DATA RECORDS START
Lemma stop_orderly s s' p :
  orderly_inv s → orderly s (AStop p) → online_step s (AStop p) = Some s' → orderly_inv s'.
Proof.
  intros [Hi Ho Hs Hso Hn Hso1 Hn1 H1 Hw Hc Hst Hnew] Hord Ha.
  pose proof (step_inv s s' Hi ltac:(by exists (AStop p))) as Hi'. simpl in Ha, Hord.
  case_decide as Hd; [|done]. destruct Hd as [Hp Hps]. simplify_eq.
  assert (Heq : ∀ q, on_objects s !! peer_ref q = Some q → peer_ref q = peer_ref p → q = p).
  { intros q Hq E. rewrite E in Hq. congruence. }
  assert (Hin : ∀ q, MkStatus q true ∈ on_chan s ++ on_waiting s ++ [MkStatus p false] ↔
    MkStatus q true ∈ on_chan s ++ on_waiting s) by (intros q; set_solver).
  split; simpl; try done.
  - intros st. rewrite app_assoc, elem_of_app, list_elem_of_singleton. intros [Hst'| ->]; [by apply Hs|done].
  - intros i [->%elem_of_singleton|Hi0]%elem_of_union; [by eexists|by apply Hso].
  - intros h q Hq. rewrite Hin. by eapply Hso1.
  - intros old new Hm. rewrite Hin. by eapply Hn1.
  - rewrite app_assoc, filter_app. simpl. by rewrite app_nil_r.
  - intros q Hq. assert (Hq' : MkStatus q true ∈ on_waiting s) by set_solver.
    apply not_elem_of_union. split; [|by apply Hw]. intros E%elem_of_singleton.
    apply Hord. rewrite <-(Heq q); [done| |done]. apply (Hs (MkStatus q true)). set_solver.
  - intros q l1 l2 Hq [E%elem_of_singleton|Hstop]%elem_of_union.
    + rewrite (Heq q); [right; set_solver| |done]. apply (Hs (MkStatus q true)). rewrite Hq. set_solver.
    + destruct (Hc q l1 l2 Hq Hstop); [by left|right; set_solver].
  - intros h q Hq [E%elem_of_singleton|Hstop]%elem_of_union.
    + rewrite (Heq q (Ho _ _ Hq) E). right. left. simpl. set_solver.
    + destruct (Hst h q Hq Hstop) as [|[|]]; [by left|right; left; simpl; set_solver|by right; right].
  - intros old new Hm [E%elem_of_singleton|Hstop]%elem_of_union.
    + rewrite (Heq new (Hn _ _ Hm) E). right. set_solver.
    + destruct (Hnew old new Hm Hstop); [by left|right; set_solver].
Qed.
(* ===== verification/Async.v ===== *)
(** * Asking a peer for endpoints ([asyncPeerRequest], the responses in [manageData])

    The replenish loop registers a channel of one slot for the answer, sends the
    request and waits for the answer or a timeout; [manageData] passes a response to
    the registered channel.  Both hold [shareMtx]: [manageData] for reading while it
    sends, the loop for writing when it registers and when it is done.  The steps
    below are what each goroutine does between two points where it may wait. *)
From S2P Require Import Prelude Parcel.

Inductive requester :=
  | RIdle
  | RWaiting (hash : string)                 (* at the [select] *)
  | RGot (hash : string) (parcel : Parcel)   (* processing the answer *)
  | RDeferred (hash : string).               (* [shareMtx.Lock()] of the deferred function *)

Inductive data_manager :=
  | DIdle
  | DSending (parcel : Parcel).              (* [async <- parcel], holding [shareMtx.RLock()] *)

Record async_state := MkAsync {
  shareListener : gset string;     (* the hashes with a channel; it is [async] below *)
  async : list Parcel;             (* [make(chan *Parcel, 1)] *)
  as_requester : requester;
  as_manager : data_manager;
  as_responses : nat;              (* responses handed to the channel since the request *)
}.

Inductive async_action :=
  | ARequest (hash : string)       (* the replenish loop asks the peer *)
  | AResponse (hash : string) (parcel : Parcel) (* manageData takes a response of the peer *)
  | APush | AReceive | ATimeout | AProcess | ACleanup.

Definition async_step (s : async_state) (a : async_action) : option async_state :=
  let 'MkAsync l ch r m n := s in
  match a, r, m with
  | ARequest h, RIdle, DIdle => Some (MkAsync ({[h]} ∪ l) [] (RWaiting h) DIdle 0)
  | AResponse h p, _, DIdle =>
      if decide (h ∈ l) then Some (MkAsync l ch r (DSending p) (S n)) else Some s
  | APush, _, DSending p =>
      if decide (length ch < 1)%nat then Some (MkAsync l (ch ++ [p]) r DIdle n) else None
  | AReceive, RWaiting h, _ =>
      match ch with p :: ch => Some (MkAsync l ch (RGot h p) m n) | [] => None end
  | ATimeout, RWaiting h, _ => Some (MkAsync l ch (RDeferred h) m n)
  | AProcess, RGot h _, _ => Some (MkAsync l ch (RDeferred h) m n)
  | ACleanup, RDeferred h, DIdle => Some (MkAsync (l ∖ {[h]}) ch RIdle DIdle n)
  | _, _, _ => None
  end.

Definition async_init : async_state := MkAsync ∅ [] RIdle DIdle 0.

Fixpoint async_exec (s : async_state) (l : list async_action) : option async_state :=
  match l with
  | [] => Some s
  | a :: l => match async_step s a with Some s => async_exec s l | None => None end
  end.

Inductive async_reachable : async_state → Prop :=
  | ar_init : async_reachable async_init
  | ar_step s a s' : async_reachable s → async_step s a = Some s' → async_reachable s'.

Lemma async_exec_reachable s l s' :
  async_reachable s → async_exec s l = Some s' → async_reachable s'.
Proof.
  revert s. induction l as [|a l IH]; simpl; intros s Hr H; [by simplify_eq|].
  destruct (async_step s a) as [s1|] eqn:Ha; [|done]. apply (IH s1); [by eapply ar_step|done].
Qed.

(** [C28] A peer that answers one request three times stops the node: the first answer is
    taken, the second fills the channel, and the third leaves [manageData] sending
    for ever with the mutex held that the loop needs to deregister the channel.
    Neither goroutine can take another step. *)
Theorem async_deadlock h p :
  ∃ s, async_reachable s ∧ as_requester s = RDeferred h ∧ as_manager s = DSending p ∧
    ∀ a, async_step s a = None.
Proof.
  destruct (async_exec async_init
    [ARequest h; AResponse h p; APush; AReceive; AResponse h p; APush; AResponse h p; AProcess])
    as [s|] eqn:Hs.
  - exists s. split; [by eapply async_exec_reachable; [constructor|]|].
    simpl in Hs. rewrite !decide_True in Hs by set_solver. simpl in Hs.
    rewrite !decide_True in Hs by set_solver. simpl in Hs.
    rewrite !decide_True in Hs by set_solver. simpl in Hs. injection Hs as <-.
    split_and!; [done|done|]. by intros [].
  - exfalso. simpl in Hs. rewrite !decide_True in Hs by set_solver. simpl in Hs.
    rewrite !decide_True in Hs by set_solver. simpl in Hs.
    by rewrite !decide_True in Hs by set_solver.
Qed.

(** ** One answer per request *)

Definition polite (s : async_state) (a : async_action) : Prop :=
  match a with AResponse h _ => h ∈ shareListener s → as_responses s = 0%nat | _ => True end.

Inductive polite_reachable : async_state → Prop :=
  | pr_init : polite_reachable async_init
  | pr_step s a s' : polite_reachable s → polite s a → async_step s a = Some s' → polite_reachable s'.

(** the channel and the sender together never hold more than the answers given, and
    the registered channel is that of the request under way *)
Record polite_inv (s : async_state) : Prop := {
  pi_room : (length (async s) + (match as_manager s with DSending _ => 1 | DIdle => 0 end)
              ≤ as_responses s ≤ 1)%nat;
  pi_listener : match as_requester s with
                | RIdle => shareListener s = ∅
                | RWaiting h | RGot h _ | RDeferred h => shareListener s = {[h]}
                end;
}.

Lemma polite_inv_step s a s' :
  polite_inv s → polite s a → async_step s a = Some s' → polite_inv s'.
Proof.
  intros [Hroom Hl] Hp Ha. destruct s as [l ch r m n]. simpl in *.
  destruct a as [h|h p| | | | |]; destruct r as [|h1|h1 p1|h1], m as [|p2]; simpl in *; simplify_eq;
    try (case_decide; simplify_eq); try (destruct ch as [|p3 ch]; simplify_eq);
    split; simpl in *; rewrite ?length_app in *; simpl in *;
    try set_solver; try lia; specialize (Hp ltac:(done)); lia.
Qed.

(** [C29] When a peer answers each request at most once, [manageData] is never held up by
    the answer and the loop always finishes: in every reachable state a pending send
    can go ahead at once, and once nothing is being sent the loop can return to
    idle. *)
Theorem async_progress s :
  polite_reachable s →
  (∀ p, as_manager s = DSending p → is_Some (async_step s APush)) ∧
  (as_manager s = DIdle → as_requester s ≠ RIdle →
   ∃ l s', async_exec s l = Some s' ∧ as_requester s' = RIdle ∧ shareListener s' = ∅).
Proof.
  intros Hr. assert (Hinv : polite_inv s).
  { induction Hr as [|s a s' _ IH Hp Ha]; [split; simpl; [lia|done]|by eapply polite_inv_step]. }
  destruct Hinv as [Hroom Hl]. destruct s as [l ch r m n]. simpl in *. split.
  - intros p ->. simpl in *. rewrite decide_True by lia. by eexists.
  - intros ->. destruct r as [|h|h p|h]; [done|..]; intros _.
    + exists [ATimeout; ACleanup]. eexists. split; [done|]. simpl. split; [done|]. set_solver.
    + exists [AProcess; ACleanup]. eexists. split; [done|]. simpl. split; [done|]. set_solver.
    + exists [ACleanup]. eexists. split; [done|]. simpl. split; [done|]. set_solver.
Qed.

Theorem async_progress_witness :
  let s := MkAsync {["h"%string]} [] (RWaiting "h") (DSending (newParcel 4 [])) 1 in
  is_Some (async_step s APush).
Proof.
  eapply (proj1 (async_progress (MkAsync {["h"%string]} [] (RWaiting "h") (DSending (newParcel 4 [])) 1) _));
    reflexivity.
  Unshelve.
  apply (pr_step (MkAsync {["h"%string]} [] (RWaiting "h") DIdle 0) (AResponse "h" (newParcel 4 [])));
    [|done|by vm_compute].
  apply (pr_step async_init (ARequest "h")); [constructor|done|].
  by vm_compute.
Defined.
DATA RECORDS END
→ **YOUR GOAL**
Write out word for word only the lines from the start of the entries down to the line with "case_decide as Hd;", please, including both ends.

→ **YOUR RESPONSE**
Lemma stop_orderly s s' p :
  orderly_inv s → orderly s (AStop p) → online_step s (AStop p) = Some s' → orderly_inv s'.
Proof.
  intros [Hi Ho Hs Hso Hn Hso1 Hn1 H1 Hw Hc Hst Hnew] Hord Ha.
  pose proof (step_inv s s' Hi ltac:(by exists (AStop p))) as Hi'. simpl in Ha, Hord.
  case_decide as Hd; [|done]. destruct Hd as [Hp Hps]. simplify_eq.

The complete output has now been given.